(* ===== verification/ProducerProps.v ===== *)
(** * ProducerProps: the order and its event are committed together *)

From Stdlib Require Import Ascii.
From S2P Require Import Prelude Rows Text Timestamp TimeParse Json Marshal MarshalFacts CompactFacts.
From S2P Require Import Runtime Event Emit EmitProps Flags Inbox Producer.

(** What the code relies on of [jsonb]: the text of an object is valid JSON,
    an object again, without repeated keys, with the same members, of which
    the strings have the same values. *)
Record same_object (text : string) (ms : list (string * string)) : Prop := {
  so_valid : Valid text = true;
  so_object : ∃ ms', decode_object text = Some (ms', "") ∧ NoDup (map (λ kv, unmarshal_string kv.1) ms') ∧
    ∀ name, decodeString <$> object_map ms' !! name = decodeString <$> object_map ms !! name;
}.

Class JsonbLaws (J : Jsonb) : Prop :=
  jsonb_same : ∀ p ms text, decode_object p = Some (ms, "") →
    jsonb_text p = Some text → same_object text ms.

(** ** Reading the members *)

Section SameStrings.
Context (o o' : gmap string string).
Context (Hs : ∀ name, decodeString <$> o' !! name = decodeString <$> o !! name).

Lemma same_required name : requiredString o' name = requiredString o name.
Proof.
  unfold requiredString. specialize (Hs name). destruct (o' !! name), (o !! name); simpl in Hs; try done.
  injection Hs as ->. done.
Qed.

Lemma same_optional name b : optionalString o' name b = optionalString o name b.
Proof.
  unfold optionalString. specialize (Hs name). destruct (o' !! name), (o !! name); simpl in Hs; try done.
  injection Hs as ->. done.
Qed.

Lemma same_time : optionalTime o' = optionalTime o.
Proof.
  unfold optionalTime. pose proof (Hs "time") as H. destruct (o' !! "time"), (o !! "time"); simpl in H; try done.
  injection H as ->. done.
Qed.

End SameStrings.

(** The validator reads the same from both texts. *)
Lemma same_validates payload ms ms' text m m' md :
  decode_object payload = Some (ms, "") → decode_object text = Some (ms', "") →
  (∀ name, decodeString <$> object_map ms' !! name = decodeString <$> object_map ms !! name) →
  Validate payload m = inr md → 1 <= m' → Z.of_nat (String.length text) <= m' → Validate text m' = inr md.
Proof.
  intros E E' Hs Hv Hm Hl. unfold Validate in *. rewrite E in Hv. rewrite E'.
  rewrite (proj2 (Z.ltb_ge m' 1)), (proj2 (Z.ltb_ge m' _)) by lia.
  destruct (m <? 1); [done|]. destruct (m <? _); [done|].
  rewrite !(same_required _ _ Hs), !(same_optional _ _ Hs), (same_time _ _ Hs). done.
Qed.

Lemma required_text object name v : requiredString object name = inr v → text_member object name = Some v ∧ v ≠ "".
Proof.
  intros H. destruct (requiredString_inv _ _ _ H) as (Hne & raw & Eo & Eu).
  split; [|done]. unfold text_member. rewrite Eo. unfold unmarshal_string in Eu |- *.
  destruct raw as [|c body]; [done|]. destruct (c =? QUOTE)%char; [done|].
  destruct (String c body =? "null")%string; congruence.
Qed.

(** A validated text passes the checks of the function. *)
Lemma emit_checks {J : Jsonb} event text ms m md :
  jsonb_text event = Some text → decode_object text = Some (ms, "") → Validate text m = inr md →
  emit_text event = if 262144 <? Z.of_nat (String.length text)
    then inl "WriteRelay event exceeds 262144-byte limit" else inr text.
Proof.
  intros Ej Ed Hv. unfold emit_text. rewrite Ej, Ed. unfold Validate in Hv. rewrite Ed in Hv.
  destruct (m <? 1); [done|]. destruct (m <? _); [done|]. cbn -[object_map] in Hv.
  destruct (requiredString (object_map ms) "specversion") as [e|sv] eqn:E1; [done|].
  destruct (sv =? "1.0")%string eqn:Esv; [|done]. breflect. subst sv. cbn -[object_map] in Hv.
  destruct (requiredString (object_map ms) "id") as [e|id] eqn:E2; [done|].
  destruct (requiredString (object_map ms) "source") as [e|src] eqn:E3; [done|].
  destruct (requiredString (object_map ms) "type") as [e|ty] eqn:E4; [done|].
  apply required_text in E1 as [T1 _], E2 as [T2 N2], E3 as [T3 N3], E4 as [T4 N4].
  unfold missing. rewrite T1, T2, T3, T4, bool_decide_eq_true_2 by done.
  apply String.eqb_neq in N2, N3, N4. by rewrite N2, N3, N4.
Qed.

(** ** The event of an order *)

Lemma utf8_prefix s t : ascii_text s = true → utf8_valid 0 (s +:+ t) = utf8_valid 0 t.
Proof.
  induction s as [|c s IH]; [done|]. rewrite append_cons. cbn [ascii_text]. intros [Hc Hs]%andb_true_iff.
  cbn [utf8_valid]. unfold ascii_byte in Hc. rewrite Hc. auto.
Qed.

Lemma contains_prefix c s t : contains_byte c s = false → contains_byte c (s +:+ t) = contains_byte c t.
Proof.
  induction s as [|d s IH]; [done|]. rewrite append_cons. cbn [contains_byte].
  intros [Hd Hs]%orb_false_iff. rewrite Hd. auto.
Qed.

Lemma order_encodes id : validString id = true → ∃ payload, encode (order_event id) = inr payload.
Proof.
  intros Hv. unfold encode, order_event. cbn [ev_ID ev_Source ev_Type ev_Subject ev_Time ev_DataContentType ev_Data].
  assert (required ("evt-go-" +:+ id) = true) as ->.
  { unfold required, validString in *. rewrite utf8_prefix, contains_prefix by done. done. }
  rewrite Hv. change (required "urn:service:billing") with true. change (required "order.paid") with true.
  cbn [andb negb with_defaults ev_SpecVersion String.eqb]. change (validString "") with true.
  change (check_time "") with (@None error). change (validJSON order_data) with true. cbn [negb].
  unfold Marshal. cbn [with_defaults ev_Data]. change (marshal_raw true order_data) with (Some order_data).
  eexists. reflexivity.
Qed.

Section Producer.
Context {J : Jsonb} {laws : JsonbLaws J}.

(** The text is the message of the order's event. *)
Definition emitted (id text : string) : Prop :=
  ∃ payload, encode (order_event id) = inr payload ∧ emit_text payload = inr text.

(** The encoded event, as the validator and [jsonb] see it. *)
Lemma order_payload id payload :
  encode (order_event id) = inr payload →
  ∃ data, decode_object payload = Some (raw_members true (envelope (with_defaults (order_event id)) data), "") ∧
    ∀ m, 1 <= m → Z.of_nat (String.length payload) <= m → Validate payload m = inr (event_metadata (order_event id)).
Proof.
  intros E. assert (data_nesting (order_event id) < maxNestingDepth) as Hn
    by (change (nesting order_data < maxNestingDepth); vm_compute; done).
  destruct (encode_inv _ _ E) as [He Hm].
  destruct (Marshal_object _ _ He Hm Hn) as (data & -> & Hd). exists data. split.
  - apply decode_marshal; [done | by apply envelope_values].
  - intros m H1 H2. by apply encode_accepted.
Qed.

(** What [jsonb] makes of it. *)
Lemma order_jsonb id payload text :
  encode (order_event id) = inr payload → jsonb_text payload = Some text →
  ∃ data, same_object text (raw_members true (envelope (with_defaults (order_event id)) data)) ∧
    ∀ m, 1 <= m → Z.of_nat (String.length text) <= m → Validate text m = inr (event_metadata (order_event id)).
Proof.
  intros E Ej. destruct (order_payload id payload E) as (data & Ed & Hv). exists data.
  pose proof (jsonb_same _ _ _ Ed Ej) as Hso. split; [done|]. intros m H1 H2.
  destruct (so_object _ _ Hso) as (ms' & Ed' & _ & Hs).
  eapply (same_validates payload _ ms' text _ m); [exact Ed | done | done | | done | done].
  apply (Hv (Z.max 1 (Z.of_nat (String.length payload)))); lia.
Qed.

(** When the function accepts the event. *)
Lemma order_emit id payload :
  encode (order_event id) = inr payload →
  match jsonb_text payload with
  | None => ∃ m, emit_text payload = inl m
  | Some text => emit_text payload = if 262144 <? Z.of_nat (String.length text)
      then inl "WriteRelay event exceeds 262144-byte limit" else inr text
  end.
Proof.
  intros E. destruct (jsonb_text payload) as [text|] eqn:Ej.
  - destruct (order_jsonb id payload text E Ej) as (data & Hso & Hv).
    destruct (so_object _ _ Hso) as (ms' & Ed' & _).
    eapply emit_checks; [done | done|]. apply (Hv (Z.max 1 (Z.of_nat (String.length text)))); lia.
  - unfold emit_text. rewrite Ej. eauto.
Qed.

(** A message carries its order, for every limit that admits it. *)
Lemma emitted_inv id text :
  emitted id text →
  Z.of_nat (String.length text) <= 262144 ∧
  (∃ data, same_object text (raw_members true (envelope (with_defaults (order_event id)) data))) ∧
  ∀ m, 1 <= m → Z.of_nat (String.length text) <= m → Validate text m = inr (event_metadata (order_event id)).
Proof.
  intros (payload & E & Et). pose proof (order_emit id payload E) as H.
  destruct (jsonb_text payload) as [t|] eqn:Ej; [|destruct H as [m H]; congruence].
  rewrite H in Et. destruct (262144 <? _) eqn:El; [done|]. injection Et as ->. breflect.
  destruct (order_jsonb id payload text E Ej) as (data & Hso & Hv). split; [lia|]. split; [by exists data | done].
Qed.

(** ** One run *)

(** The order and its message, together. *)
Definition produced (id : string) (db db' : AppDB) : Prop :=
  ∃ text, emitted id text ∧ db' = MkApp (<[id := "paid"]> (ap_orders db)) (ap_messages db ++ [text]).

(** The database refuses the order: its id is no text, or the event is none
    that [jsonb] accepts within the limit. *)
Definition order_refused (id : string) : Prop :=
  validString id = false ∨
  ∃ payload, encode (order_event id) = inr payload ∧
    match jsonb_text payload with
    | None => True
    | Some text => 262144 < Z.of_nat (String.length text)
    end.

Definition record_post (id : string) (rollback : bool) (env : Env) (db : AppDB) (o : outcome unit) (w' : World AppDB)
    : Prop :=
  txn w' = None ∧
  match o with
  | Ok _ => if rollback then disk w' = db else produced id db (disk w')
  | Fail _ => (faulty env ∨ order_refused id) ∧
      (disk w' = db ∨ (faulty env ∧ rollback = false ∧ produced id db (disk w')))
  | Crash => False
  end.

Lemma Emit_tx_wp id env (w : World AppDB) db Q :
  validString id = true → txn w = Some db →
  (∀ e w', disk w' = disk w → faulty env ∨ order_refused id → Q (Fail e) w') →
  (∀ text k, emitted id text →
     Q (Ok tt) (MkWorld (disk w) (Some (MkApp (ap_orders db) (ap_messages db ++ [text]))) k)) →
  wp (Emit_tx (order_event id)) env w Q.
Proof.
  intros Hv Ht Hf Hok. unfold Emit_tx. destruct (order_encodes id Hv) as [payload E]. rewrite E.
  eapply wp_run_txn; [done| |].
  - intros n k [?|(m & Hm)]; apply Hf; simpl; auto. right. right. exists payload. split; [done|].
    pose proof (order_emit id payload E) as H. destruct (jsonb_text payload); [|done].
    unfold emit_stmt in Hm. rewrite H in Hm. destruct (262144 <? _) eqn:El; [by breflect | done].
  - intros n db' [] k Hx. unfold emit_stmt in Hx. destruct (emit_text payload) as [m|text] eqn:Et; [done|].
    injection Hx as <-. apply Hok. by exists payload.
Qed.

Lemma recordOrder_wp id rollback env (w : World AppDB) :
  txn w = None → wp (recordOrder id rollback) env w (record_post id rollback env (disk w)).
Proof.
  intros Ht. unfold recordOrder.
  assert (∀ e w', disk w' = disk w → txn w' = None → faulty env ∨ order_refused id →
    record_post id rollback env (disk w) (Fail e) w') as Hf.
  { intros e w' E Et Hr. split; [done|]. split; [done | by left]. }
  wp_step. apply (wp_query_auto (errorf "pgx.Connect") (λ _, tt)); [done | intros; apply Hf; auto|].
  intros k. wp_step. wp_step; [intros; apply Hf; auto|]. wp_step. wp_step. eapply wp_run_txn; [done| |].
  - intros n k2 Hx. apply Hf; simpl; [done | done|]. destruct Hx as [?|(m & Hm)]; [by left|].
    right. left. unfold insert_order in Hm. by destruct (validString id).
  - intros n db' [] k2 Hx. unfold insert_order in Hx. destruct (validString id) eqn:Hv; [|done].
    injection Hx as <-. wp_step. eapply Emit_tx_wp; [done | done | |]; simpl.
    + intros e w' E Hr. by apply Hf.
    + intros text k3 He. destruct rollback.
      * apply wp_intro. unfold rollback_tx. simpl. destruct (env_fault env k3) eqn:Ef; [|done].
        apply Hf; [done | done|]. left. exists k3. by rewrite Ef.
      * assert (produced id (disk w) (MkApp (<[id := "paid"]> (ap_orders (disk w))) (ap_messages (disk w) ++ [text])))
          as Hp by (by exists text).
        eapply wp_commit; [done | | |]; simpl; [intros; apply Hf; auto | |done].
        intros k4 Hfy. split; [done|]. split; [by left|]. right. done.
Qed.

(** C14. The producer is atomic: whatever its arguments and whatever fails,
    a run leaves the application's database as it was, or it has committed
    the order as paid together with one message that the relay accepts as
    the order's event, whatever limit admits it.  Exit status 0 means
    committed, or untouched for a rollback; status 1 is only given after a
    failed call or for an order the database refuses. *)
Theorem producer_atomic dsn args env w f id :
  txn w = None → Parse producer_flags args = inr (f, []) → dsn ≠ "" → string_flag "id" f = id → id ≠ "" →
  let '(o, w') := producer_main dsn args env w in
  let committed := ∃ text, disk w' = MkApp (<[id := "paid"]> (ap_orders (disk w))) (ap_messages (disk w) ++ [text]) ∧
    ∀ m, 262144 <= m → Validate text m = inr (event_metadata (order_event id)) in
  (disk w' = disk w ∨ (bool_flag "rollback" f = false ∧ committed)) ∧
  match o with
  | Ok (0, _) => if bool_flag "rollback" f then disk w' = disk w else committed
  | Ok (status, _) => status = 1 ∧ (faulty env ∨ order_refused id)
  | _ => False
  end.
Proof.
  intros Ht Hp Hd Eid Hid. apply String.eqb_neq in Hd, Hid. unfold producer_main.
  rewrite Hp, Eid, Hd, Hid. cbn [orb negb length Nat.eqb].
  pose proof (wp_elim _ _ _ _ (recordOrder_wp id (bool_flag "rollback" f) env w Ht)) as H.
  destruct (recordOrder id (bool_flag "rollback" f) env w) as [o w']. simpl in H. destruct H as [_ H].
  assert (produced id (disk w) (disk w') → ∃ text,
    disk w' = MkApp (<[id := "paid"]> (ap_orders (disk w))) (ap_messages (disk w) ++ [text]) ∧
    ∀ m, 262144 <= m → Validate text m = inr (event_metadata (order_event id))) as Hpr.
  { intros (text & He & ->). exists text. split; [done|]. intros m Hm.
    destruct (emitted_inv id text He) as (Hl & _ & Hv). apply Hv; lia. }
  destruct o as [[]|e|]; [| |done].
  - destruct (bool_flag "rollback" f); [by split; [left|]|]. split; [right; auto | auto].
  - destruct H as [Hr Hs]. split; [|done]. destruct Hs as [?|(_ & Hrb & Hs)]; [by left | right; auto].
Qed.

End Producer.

▸ **Task to carry out**
Scan the material for the word "limit". Return every line where it is found.

▸ **Task output**
    then inl "WriteRelay event exceeds 262144-byte limit" else inr text.
      then inl "WriteRelay event exceeds 262144-byte limit" else inr text
(** A message carries its order, for every limit that admits it. *)
    that [jsonb] accepts within the limit. *)
    the order's event, whatever limit admits it.  Exit status 0 means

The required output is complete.